小さい頃に読んだ絵本がふと思い浮かんだ。確かそれはリングマが悪役で、他のポケモンをいじめて食べ物を独り占めしているような物語だった。そこに正義のポケモンがやってきて、リングマを追い払って一軒落着で終わっていた。最後までリングマは悪いやつのままだった。

記憶の中のそれよりも、大きくて迫力のあるリングマは今まで見てきたどのポケモンよりも怖く感じる。逃げるという選択肢もあったが、道は前と後ろのみ。長い時間かけて進んだ道をわざわざ戻るなんて、そんな事は意地でもしたくない。消去法で残るはこのリングマが立ちはだかる前だけになった。私はメガニウムをボールから出して、いつ攻撃されても大丈夫なように整えた。無駄なバトルはしたくないんだけど、どうしよう。

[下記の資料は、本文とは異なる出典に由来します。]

Lemma M_life9_steps : example_steps 2 M_life7 M_life9.
Proof.
  apply (steps_step _ _ _ 1 M_life7 M_life8 M_life9).
  - apply (steps_step _ _ _ 0 M_life7 M_life7 M_life8).
    + apply steps_refl.
    + apply example_task_step. vm_compute. reflexivity.
  - apply example_task_step. vm_compute. reflexivity.
Qed.

(** *** C5 while the closing write is in flight *)

Lemma C5_witness :
  Progress.le (Replica.committed (replica_of M_life5))
    (Replica.acked (replica_of M_life5))
  /\ Progress.le (Replica.acked (replica_of M_life5))
       (Replica.sent (replica_of M_life5))
  /\ Progress.le (Replica.sent (replica_of M_life5))
       (queued (segment_of M_life5)).
Proof.
  apply (C5_progress_order example_MAX example_lt example_isPrimary
           5 M_life5 88 (segment_of M_life5) (replica_of M_life5)).
  - apply M_life5_reachable.
  - vm_compute. reflexivity.
  - vm_compute. reflexivity.
  - vm_compute. apply list_elem_of_here.
Defined.

(** *** C7 once the free of segment 88 is queued *)

Lemma C7_witness :
  exists events,
    trace M_life9 = trace M_life7 ++ events
    /\ forall w, WriteIssued w ∈ events -> w_segmentId w <> 88.
Proof.
  assert (segments M_life7 !! 88 = Some (segment_of M_life7)) as Hs.
  { vm_compute. reflexivity. }
  apply (C7_no_write_after_free example_MAX example_lt example_isPrimary
           7 M_life7 88 (segment_of M_life7)
           M_life7_reachable Hs) with (k := 2%nat).
  - vm_compute. reflexivity.
  - apply M_life9_steps.
Defined.
(** * Sales analysis: KPI, grouped aggregations and customer segmentation

    A shallow embedding of [src/sales_analyzer.py].

    Modelling conventions.
    - A DataFrame of sales is the list of its rows, in row order.
    - Monetary columns hold decimal numbers with two fractional digits
      ([data_generator.py] rounds every one of them with [round(x, 2)]);
      they are integers counted in hundredths, and so are their sums.
      The source adds them as floats: a sum that is rounded with
      [.round(2)] is the exact sum again, while the unrounded sums and the
      averages of the KPI hold the exact value here and may differ from
      the float in its last digits or, for an average, in a rounding at
      one half.
      [margin_percent] is a percentage with two fractional digits, counted
      in hundredths too.
    - A float that results from a division is an exact rational, [NaN] or an
      infinity: [fval].
    - [groupby] yields its groups in ascending key order (pandas' default
      [sort=True]); rows keep their order inside a group.
    - [sort_values] is called with the default [kind='quicksort'], which is
      not a stable sort: the embedding takes the sorting routine as a
      parameter, constrained by what [sort_values] promises. *)

From Stdlib Require Import ZArith QArith Qround List String Ascii Bool Lia.
From Stdlib Require Import Permutation Sorted OrderedTypeEx.
Import ListNotations.

Open Scope Z_scope.

(** ** Data model *)

Inductive order_status := Livree | En_cours | Annulee.

Definition order_status_eqb (a b : order_status) : bool :=
  match a, b with
  | Livree, Livree | En_cours, En_cours | Annulee, Annulee => true
  | _, _ => false
  end.

Record civil_date := mk_date { year : Z; month : Z; day : Z }.

(** One row of the sales table.  [year_month] is the column that
    [analyze_time_trends] adds to its working table; the loaded table has
    none ([None]). *)
Record sale := mk_sale {
  order_id : string;
  date : civil_date;
  customer_id : string;
  product : string;
  category : string;
  quantity : Z;
  unit_price : Z;
  total_price : Z;
  unit_cost : Z;
  total_cost : Z;
  profit : Z;
  margin_percent : Z;
  region : string;
  channel : string;
  status : order_status;
  year_month : option Z
}.

(** [table['date'] = ...] and [table['year_month'] = ...], on one row. *)
Definition set_date (r : sale) (d : civil_date) : sale :=
  mk_sale (order_id r) d (customer_id r) (product r) (category r)
          (quantity r) (unit_price r) (total_price r) (unit_cost r)
          (total_cost r) (profit r) (margin_percent r) (region r)
          (channel r) (status r) (year_month r).

Definition set_year_month (r : sale) (p : option Z) : sale :=
  mk_sale (order_id r) (date r) (customer_id r) (product r) (category r)
          (quantity r) (unit_price r) (total_price r) (unit_cost r)
          (total_cost r) (profit r) (margin_percent r) (region r)
          (channel r) (status r) p.

Definition dataframe := list sale.

(** ** Numbers *)

(** A float: a rational in the column's own unit (currency, percent, days),
    NaN or an infinity. *)
Inductive fval := Num (q : Q) | NaN | Inf (negative : bool).

Definition sum (l : list Z) : Z := fold_right Z.add 0 l.

(** [Series.mean()] of a column that counts in [1/unit]: NaN on an empty
    column. *)
Definition mean (unit : positive) (l : list Z) : fval :=
  match l with
  | [] => NaN
  | _ :: _ => Num (sum l # (unit * Pos.of_nat (List.length l)))
  end.

(** numpy's float division of a sum of hundredths by a count: [0.0 / 0] is
    NaN and [x / 0] an infinity, with a warning and no exception. *)
Definition true_divide (x : Z) (n : nat) : fval :=
  match n with
  | O => if x =? 0 then NaN else Inf (x <? 0)
  | S _ => Num (x # (100 * Pos.of_nat n))
  end.

(** Round half to even, to an integer. *)
Definition rint (q : Q) : Z :=
  let f := Qfloor q in
  match Qcompare (q - inject_Z f) (1 # 2) with
  | Lt => f
  | Gt => f + 1
  | Eq => if Z.even f then f else f + 1
  end.

(** [.round(2)] on a float column. *)
Definition round2 (x : fval) : fval :=
  match x with
  | Num q => Num (rint (q * 100) # 100)
  | NaN => NaN
  | Inf s => Inf s
  end.
(** X15. A bank is consistent when the CPFs of its clients are pairwise
    distinct, the accounts of [contas] are numbered 1, 2, 3, ... in order,
    every account is owned by a registered client, and every account number
    held by a client is that of an account of [contas] owned by this
    client.  [criar_cliente] keeps a consistent bank consistent, and so does
    [criar_conta] when it is called with the number [len(contas) + 1]; the
    two empty lists are a consistent bank; and in a consistent bank the k-th
    account of [contas] has number k. *)
Theorem X15_banco_consistente :
  (forall (clientes clientes' : list PessoaFisica) (contas : list Objeto)
          (term term' : Terminal),
      banco_consistente (clientes, contas) ->
      criar_cliente clientes term = Some (clientes', term') ->
      banco_consistente (clientes', contas))
  /\ (forall (clientes clientes' : list PessoaFisica) (contas contas' : list Objeto)
             (term term' : Terminal),
      banco_consistente (clientes, contas) ->
      criar_conta (Z.of_nat (List.length contas) + 1) clientes contas term
      = Some (clientes', contas', term') ->
      banco_consistente (clientes', contas'))
  /\ banco_consistente ([], [])
  /\ (forall (clientes : list PessoaFisica) (contas : list Objeto)
             (k : nat) (o : Objeto),
      banco_consistente (clientes, contas) ->
      nth_error contas k = Some o -> _numero (base o) = Z.of_nat k + 1).
Proof.
  split; [exact criar_cliente_consistente|].
  split; [exact criar_conta_consistente|].
  split; [simpl; repeat split; try constructor; simpl; tauto|].
  intros clientes contas k o (_ & S & _) K.
  pose proof (map_nth_error (fun o => _numero (base o)) k contas K) as E.
  fold (numeros contas) in E. rewrite S, nth_error_map, nth_error_seq in E.
  destruct (Nat.ltb k (List.length contas)); simpl in E; [|discriminate].
  injection E as E. lia.
Qed.
(* ===== verification/_CoqProject ===== *)
-Q . S2P
Prelude.v
Registry.v
PyString.v
Regex.v
Csv.v
StableSort.v
NameParser.v
PdfProcessor.v
Mismatch.v
MismatchScenarios.v
DocumentParser.v
RateLimiter.v
Scanner.v
ScannerFrame.v
ScannerProps.v
ScannerTrace.v
PostAnalysis.v
Clusters.v
ApiClient.v
ClientProps.v
ClientScenarios.v
Scenarios.v
BatchProcessor.v
Config.v
BatchProps.v
BatchScenarios.v
CsvExport.v
Reports.v
ExportScenarios.v
RepoTests.v
Base64.v
Json.v
AiExtraction.v
AiScenarios.v
GitHub.v
GitHubProps.v
GitHubScenarios.v
Cli.v
CliScenarios.v
Definition str_of_Z (n : Z) : string :=
  let fuel := S (Z.to_nat (Z.log2 (Z.abs n))) in
  if (n <? 0)%Z then String "-" (digits_of_pos fuel (- n) "") else digits_of_pos fuel n "".

(** ** Strings: concatenation and splitting *)

(** The string holds no ['/']. *)
Fixpoint slash_free (s : string) : bool :=
  match s with EmptyString => true | String c s' => negb (bool_decide (c = "/"%char)) && slash_free s' end.

Lemma str_app_cons c (a b : string) : String c a +:+ b = String c (a +:+ b).
Proof. reflexivity. Qed.

Lemma str_app_nil (b : string) : "" +:+ b = b.
Proof. reflexivity. Qed.

Lemma str_app_assoc (a b c : string) : (a +:+ b) +:+ c = a +:+ b +:+ c.
Proof. induction a as [|x a IH]; [done|]. by rewrite !str_app_cons, IH. Qed.

Lemma str_split_nonempty sep s : str_split sep s <> [].
Proof. destruct s as [|c s]; cbn; [done|]. case_bool_decide; [done|]. by destruct (str_split sep s). Qed.

Lemma str_split_slash a b : slash_free a = true -> str_split "/" (a +:+ String "/" b) = a :: str_split "/" b.
Proof.
  induction a as [|c a IH]; intros Ha; [rewrite str_app_nil; cbn [str_split]; by rewrite bool_decide_true|].
  cbn [slash_free] in Ha. apply andb_true_iff in Ha as [Hc Ha]. apply negb_true_iff in Hc.
  rewrite str_app_cons. cbn [str_split]. rewrite Hc, IH by done. done.
Qed.

Lemma str_app_cancel p a b : p +:+ a = p +:+ b -> a = b.
Proof. induction p as [|c p IH]; [done|]. rewrite !str_app_cons. intros [= H]. by apply IH. Qed.
(* ===== verification/Registry.v ===== *)
(** * The Companies House registry as the crawler sees it

    The records the client's four calls return (only the keys
    src/network_scanner.py reads), the class [Registry] that states what the
    client ([CompaniesHouseClient] of src/api_client.py) offers the crawler,
    a wrapper that records every call in a trace, and a registry built from
    finite tables for concrete runs. *)

From S2P Require Import Prelude.

(** ** JSON records returned by the API *)

(** [get_company_profile]: the keys read at network_scanner.py:75-94. *)
Record profile := Profile {
  p_company_name : option string;
  p_company_status : option string;
  p_type : option string;
  p_date_of_creation : option string
}.

(** A partial date of birth, [officer['date_of_birth']]. *)
Record dob := Dob { dob_month : option Z; dob_year : option Z }.

(** One item of [get_officers]: the keys read at network_scanner.py:85-129. *)
Record officer := Officer {
  o_name : option string;
  o_officer_role : option string;
  o_appointed_on : option string;
  o_resigned_on : option string;
  o_date_of_birth : option dob
}.

(** One item of [search_officers]: [title] and [links.self]. *)
Record search_hit := SearchHit {
  h_title : option string;
  h_links_self : option string
}.

(** One item of [get_officer_appointments]: [appointed_to.company_number],
    [appointed_to.company_status] and [resigned_on]. *)
Record appointment := Appointment {
  a_company_number : option string;
  a_company_status : option string;
  a_resigned_on : option string
}.

(** ** The interface the crawler consumes *)

(** Each call threads the client's state (cache, rate limiter, server) and
    either returns the decoded JSON or raises. *)
Class Registry (RS : Type) := {
  get_company_profile : string -> RS -> result profile * RS;
  get_officers : string -> RS -> result (list officer) * RS;
  search_officers : string -> RS -> result (list search_hit) * RS;
  get_officer_appointments : string -> RS -> result (list appointment) * RS
}.

(** ** Call traces *)

Inductive api_call :=
| CallProfile (company_number : string)
| CallOfficers (company_number : string)
| CallSearch (officer_name : string)
| CallAppointments (officer_id : string).

#[export] Instance api_call_eq_dec : EqDecision api_call.
Proof. solve_decision. Qed.

Section Recording.
Context {RS : Type} (api : Registry RS).

Definition record_call {A} (c : api_call) (f : RS -> result A * RS)
    (s : RS * list api_call) : result A * (RS * list api_call) :=
  let '(r, rs') := f s.1 in (r, (rs', s.2 ++ [c])).

(** The same registry, with every call appended to a trace. *)
Definition recording : Registry (RS * list api_call) := {|
  get_company_profile c := record_call (CallProfile c) (@get_company_profile _ api c);
  get_officers c := record_call (CallOfficers c) (@get_officers _ api c);
  search_officers n := record_call (CallSearch n) (@search_officers _ api n);
  get_officer_appointments i :=
    record_call (CallAppointments i) (@get_officer_appointments _ api i)
|}.

Lemma record_call_trace {A} c (f : RS -> result A * RS) s :
  (record_call c f s).2.2 = s.2 ++ [c].
Proof. unfold record_call. by destruct (f s.1). Qed.
End Recording.

(** ** A registry given by finite tables *)

(** What a table registry knows; a missing key answers like the API's 404. *)
Record registry_db := RegistryDb {
  db_profiles : pydict string profile;
  db_officers : pydict string (list officer);
  db_search : pydict string (list search_hit);
  db_appointments : pydict string (list appointment)
}.

Definition not_found : exn := Exn "404 Client Error: Not Found".

Definition db_answer {A} (o : option A) : result A :=
  match o with Some a => Ok a | None => Err not_found end.

(** A stateless registry answering from [db]. *)
Definition table_registry (db : registry_db) : Registry unit := {|
  get_company_profile c u := (db_answer (dict_get (db_profiles db) c), u);
  get_officers c u := (db_answer (dict_get (db_officers db) c), u);
  search_officers n u := (db_answer (dict_get (db_search db) n), u);
  get_officer_appointments i u := (db_answer (dict_get (db_appointments db) i), u)
|}.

するとリングマの後ろから、ひょっこりと顔を出したヒメグマが興味津々に私達を見てきた。あ、可愛い。ポケモンの言葉は分からないけど、リングマはヒメグマに隠れろと言っているように見えた。それでも止めないヒメグマにリングマは、少しヒメグマへと体を向ける。その拍子に、大きなリングマの後ろにもう一匹のヒメグマがいる事が分かった。最初のヒメグマと違うのは、ぐったりした様子で息をするのも苦しそうに横たわっていた事だった。

「え、大変!ポケモンセンターに、」

連れて行かなきゃ、と私は急いで倒れているヒメグマに近付こうと駆け出した。それに気が付いたリングマは私にヒメグマを近づけまいと立ち塞がる。そしてその大きな手が私に向かって振り下ろされた。ペシッと甲高い音を立てたかと思うと、その手は蔓に巻かれて空中で動きを止めていた。

「ありがとう、メガニウム」

メガニウムはお礼に応えるように一声鳴いた。リングマに叩かれる直前でメガニウムがつるのムチで助けてくれたのだ。さすが私のヒーローだ。

「でも攻撃しちゃダメだからね」

私の言葉を理解したメガニウムは蔓をリングマからゆるりと解いた。リングマもヒメグマを気にしてなのか、これ以上攻撃をしてこないようだった。さっきのリングマの攻撃は威嚇に近かったのかも。
野生のポケモンに無駄に近付きすぎるとやっぱり駄目か。きずぐすりやなんでもなおしも一応は持っているけれど、そんな人工的な道具は使わせてくれないだろう。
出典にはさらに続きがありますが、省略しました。